(DATA SUPPLIED)

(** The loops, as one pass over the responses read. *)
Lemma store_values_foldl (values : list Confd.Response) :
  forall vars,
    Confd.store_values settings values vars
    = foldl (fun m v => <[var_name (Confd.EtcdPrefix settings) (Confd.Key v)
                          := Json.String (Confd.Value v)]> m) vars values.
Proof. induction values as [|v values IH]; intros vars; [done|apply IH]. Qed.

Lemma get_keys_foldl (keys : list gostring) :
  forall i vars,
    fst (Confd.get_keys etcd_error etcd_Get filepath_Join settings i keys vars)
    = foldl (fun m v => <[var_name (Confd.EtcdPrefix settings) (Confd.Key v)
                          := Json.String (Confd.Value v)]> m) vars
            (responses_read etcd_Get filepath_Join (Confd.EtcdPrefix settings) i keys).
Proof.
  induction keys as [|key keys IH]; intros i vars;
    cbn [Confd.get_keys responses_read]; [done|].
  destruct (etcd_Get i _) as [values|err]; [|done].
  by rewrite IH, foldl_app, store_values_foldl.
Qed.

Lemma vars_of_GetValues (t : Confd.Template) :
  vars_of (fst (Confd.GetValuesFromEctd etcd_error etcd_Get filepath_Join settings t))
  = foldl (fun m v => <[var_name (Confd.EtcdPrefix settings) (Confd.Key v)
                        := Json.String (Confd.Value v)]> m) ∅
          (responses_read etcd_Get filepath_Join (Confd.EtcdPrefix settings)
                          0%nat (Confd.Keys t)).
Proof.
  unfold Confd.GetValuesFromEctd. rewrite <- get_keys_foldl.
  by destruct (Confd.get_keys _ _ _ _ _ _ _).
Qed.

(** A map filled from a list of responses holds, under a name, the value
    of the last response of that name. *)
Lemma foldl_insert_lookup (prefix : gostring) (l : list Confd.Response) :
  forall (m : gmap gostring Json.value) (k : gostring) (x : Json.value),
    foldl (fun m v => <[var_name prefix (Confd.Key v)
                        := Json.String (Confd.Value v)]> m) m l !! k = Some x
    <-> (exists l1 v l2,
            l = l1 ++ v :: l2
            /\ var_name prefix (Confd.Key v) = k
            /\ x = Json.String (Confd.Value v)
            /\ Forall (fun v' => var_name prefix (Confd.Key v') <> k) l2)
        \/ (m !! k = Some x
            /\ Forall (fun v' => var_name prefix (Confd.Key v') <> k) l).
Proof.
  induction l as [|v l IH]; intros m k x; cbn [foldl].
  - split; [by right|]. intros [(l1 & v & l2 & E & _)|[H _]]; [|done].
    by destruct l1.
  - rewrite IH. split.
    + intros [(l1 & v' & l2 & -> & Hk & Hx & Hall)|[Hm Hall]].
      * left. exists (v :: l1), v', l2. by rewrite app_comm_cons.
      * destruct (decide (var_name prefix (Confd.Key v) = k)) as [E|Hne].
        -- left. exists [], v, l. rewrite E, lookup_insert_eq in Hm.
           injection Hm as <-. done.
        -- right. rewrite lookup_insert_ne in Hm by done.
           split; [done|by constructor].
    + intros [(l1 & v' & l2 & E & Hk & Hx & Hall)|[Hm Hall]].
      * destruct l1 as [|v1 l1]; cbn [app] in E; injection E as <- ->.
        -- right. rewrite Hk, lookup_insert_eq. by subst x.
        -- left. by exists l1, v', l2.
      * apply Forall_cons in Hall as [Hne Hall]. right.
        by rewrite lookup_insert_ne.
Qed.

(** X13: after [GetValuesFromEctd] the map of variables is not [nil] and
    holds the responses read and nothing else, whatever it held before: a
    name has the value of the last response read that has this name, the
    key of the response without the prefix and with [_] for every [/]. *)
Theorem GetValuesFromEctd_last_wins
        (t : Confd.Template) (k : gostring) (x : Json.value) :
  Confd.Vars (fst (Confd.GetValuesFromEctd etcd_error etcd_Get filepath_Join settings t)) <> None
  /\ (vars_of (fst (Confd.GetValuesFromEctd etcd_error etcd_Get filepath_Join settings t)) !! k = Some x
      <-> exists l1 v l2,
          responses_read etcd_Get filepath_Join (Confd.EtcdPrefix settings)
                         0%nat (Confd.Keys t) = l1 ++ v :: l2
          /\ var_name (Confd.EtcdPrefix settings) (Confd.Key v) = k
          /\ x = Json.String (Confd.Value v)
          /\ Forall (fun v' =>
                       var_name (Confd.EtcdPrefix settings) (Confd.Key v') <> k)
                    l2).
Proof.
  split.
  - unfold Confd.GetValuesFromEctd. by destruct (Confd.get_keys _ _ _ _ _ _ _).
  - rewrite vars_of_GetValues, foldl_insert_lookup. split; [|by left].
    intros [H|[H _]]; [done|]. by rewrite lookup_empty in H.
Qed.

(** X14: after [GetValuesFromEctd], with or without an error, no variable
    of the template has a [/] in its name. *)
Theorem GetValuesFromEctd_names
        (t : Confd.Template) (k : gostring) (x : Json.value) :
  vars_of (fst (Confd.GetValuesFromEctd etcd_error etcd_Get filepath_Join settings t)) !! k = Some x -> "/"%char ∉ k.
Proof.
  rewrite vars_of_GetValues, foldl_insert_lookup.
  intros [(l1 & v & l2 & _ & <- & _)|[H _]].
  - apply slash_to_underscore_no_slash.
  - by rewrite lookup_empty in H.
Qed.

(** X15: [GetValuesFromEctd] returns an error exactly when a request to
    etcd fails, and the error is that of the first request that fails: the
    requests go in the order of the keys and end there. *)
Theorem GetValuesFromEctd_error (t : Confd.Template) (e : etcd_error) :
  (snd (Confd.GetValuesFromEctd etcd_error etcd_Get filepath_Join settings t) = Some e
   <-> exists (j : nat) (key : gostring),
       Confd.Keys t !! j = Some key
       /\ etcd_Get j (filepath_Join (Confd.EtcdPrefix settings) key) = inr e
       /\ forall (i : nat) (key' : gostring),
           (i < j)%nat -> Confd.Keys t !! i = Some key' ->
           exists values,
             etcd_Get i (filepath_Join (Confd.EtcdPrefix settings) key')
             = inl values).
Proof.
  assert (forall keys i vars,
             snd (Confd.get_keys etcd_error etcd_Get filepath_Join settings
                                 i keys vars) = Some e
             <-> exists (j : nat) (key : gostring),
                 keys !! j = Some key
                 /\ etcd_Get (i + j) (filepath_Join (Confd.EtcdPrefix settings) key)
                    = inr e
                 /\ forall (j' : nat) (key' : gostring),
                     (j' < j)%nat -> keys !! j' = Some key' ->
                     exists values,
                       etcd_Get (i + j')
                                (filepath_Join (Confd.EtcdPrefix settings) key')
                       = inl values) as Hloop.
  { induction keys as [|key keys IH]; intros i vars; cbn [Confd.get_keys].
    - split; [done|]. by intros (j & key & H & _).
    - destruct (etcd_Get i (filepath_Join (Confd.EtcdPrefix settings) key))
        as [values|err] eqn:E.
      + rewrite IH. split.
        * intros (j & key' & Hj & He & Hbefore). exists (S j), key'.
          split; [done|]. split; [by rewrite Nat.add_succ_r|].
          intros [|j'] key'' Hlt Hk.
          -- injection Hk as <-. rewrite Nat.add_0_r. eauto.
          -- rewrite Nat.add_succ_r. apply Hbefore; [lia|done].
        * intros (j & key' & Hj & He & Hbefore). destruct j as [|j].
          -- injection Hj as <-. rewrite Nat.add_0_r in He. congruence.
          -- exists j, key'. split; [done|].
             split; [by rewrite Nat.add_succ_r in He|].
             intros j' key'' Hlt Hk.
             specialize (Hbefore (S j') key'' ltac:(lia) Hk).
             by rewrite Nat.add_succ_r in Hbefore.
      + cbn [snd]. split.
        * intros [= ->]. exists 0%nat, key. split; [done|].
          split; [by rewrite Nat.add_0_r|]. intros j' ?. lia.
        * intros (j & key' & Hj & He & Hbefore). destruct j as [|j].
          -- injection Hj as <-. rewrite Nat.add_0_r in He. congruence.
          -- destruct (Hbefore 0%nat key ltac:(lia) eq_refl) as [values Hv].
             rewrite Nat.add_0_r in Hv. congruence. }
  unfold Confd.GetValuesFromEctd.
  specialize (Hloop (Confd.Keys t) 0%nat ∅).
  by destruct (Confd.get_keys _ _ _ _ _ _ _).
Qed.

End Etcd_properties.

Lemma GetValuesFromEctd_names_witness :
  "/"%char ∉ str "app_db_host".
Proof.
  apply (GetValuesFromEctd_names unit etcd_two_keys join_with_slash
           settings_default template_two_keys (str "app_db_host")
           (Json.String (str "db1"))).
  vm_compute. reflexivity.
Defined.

(End DATA SUPPLIED)

• _YOUR OBJECTIVE_: Please repeat each line from the one with "intros j' key'' Hlt Hk." through the last line of the data above, and add nothing.

• _FINISHED EXERCISE_:
             intros j' key'' Hlt Hk.
             specialize (Hbefore (S j') key'' ltac:(lia) Hk).
             by rewrite Nat.add_succ_r in Hbefore.
      + cbn [snd]. split.
        * intros [= ->]. exists 0%nat, key. split; [done|].
          split; [by rewrite Nat.add_0_r|]. intros j' ?. lia.
        * intros (j & key' & Hj & He & Hbefore). destruct j as [|j].
          -- injection Hj as <-. rewrite Nat.add_0_r in He. congruence.
          -- destruct (Hbefore 0%nat key ltac:(lia) eq_refl) as [values Hv].
             rewrite Nat.add_0_r in Hv. congruence. }
  unfold Confd.GetValuesFromEctd.
  specialize (Hloop (Confd.Keys t) 0%nat ∅).
  by destruct (Confd.get_keys _ _ _ _ _ _ _).
Qed.

End Etcd_properties.

Lemma GetValuesFromEctd_names_witness :
  "/"%char ∉ str "app_db_host".
Proof.
  apply (GetValuesFromEctd_names unit etcd_two_keys join_with_slash
           settings_default template_two_keys (str "app_db_host")
           (Json.String (str "db1"))).
  vm_compute. reflexivity.
Defined.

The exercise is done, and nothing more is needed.